The essential role of AMPA receptor GluR2 subunit RNA editing in the normal and diseased brain.

AMPA receptors are comprised of different combinations of GluR1-GluR4 (also known as GluA1-GluA4 and GluR-A to GluR-D) subunits. The GluR2 subunit is subject to Q/R site RNA editing by the ADAR2 enzyme, which converts a codon for glutamine (Q), present in the GluR2 gene, to a codon for arginine (R) found in the mRNA. AMPA receptors are calcium (Ca2+)-permeable if they contain the unedited GluR2(Q) subunit or if they lack the GluR2 subunit. While most AMPA receptors in the brain contain the edited GluR2(R) subunit and are therefore Ca2+-impermeable, recent evidence suggests that Ca2+-permeable GluR2-lacking AMPA receptors are important in synaptic plasticity and learning.

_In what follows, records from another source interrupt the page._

(** [RouteByHandle] and [RouteByName] write to the caller's message: they also
    return it as they leave it. *)
Definition RouteByHandle (envelope : option MessageEnvelope) (ar : advancedRouter) (w : W)
    : go (W * option Message * res unit) :=
  match envelope with
  | None => Ret (w, None, Err "invalid message envelope")
  | Some env =>
      match me_Message env with
      | None => Ret (w, None, Err "invalid message envelope")
      | Some m =>
          match ResolveAddress (ar_handleManager ar) (me_Target env) with
          | Err e => Ret (w, Some m, Err ("failed to resolve target: " +:+ e))
          | Ok None => nil_deref
          | Ok (Some targetHandle) =>
              if h_IsLocal targetHandle then
                let m' := set_Target (h_ActorID targetHandle) m in
                '(w', e) ← Route (Some m') (ar_router ar) w; Ret (w', Some m', e)
              else Ret (w, Some m, Err (routeToRemoteNode targetHandle))
          end
      end
  end.

(** The first half of [RouteByName]: the source, when one is named. *)
Definition resolve_source (source : string) (msg : option Message) (ar : advancedRouter)
    : go (option Message * res unit) :=
  if nonempty source then
    match GetHandleByName (ar_handleManager ar) source, msg with
    | None, _ => Ret (msg, Err ("source service '" +:+ source +:+ "' not found"))
    | Some (Some sourceHandle), Some m => Ret (Some (set_Source (h_ActorID sourceHandle) m), Ok tt)
    | _, _ => nil_deref
    end
  else Ret (msg, Ok tt).

Definition RouteByName (source target : string) (msg : option Message) (ar : advancedRouter) (w : W)
    : go (W * option Message * res unit) :=
  '(msg', e) ← resolve_source source msg ar;
  match e with
  | Err e => Ret (w, msg', Err e)
  | Ok _ =>
      match GetHandleByName (ar_handleManager ar) target, msg' with
      | None, _ => Ret (w, msg', Err ("target service '" +:+ target +:+ "' not found"))
      | Some (Some targetHandle), Some m =>
          let m' := set_Target (h_ActorID targetHandle) m in
          '(w', e) ← Route (Some m') (ar_router ar) w; Ret (w', Some m', e)
      | _, _ => nil_deref
      end
  end.

Definition LookupService (name : string) (ar : advancedRouter) : option (option Handle) :=
  GetHandleByName (ar_handleManager ar) name.

(** ** Runs of the router *)

Inductive ar_op :=
| OpRegister (actor : option Ref)
| OpRegisterService (actor : option Ref) (name : string)
| OpUnregister (id : ActorID)
| OpUnregisterService (name : string)
| OpNextID
| OpRoute (msg : option Message)
| OpRouteByHandle (env : option MessageEnvelope)
| OpRouteByName (source target : string) (msg : Message).

Definition ar_step (s : W * advancedRouter) (op : ar_op) : go (W * advancedRouter) :=
  let '(w, ar) := s in
  match op with
  | OpRegister a => Ret (w, (ar_Register w a ar).1)
  | OpRegisterService a name => Ret (w, (RegisterService w a name ar).1)
  | OpUnregister id => '(ar', _) ← ar_Unregister id ar; Ret (w, ar')
  | OpUnregisterService name => '(ar', _) ← UnregisterService name ar; Ret (w, ar')
  | OpNextID => Ret (w, with_router (NextID (ar_router ar)).1 ar)
  | OpRoute msg => '(w', _) ← Route msg (ar_router ar) w; Ret (w', ar)
  | OpRouteByHandle env => '(w', _, _) ← RouteByHandle env ar w; Ret (w', ar)
  | OpRouteByName src tgt msg => '(w', _, _) ← RouteByName src tgt (Some msg) ar w; Ret (w', ar)
  end.

Fixpoint ar_run (s : W * advancedRouter) (ops : list ar_op) : go (W * advancedRouter) :=
  match ops with
  | [] => Ret s
  | op :: ops' => s' ← ar_step s op; ar_run s' ops'
  end.

(** ** The invariant

    The handle table is well formed, actors are registered under their own id,
    and every live handle belongs to a registered actor. *)

Record ar_inv (s : W * advancedRouter) : Prop := {
  ari_hm : hm_wf (ar_handleManager s.2);
  ari_cnt : 0 <= hm_handleCounter (ar_handleManager s.2);
  ari_id id a : r_actors (ar_router s.2) !! id = Some a -> act_ID s.1 a = id;
  ari_live id h : hm_handles (ar_handleManager s.2) !! id = Some h ->
    is_Some (r_actors (ar_router s.2) !! h_ActorID h);
}.

Lemma NewAdvancedRouter_inv w nodeID : ar_inv (w, NewAdvancedRouter nodeID).
Proof.
  split; cbn -[NewHandleManager].
  - apply NewHandleManager_wf.
  - apply u32_range.
  - intros *. by rewrite lookup_empty.
  - intros *. cbn. by rewrite lookup_empty.
Qed.
(** [performHealthChecks] with nothing else running. *)
Definition performHealthChecks (clk : nat -> clock) (names : list string) (order : nat -> list Z)
    (r : localServiceRegistry) : go localServiceRegistry :=
  health_loop 0 clk order (range_vals (lr_services r) names) r.

(** ** Runs

    [RAlloc]: a client builds a [ServiceInfo]; [RWatchDone]: the context of a
    live watcher is done; [RRecv]: a client receives from a watcher's channel. *)
Inductive reg_op :=
| RAlloc (si : ServiceInfo)
| RRegister (info : option nat) (clk : clock) (order : list Z)
| RUnregister (name : string) (clk : clock) (order : list Z)
| RUpdateStatus (name : string) (status : ServiceStatus) (clk : clock) (order : list Z)
| RUpdateMetadata (name : string) (metadata : gmap string string) (clk : clock) (order : list Z)
| RWatch
| RWatchDone (watcherID : Z) (eventChan : nat)
| RRecv (eventChan : nat).

Definition reg_step (r : localServiceRegistry) (op : reg_op) : go (localServiceRegistry * res unit) :=
  match op with
  | RAlloc si => Ret (with_info (fresh (dom (lr_info r))) si r, Ok tt)
  | RRegister info clk order => reg_Register info clk order r
  | RUnregister name clk order => reg_Unregister name clk order r
  | RUpdateStatus name status clk order => UpdateStatus name status clk order r
  | RUpdateMetadata name metadata clk order => UpdateMetadata name metadata clk order r
  | RWatch => Ret ((Watch r).1, Ok tt)
  | RWatchDone id loc => r' ← Watch_done id loc r; Ret (r', Ok tt)
  | RRecv loc =>
      Ret (match try_recv <$> lr_chans r !! loc with
           | Some (Got _ ch) => with_chan loc ch r
           | _ => r
           end, Ok tt)
  end.

(** Watchers are visited once each; a watcher's context is done once. *)
Definition reg_ok (r : localServiceRegistry) (op : reg_op) : Prop :=
  match op with
  | RRegister _ _ order | RUnregister _ _ order | RUpdateStatus _ _ _ order
  | RUpdateMetadata _ _ _ order => range_order (lr_watchers r) order
  | RWatchDone id loc => lr_watchers r !! id = Some loc
  | _ => True
  end.

Inductive reg_reach : localServiceRegistry -> Prop :=
| rreach_new : reg_reach NewServiceRegistry
| rreach_step r op r' e :
    reg_reach r -> reg_ok r op -> reg_step r op = Ret (r', e) -> reg_reach r'.

(** ** The invariant

    Services are registered under the name in their handle; every watcher has
    an open channel of its own. *)
Record reg_inv (r : localServiceRegistry) : Prop := {
  ri_service n loc : lr_services r !! n = Some loc ->
    n <> "" /\ exists si h, lr_info r !! loc = Some si /\ si_Handle si = Some h /\ h_Name h = n;
  ri_watcher id loc : lr_watchers r !! id = Some loc ->
    exists ch, lr_chans r !! loc = Some ch /\ ch_closed ch = false;
  ri_watcher_inj id id' loc : lr_watchers r !! id = Some loc -> lr_watchers r !! id' = Some loc -> id = id';
}.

However, the presence of Ca2+-permeable AMPA receptors containing unedited GluR2 leads to excitotoxic cell loss. Recent studies have indicated that RNA editing of GluR2 is deregulated in diseases, such as amyotrophic lateral sclerosis (ALS), as well in acute neurodegenerative conditions, such as ischemia. More recently, studies have investigated the regulation of RNA editing and possible causes for its deregulation during disease. In this review, we will explore the role of GluR2 RNA editing in the healthy and diseased brain and outline new insights into the mechanisms that control this process.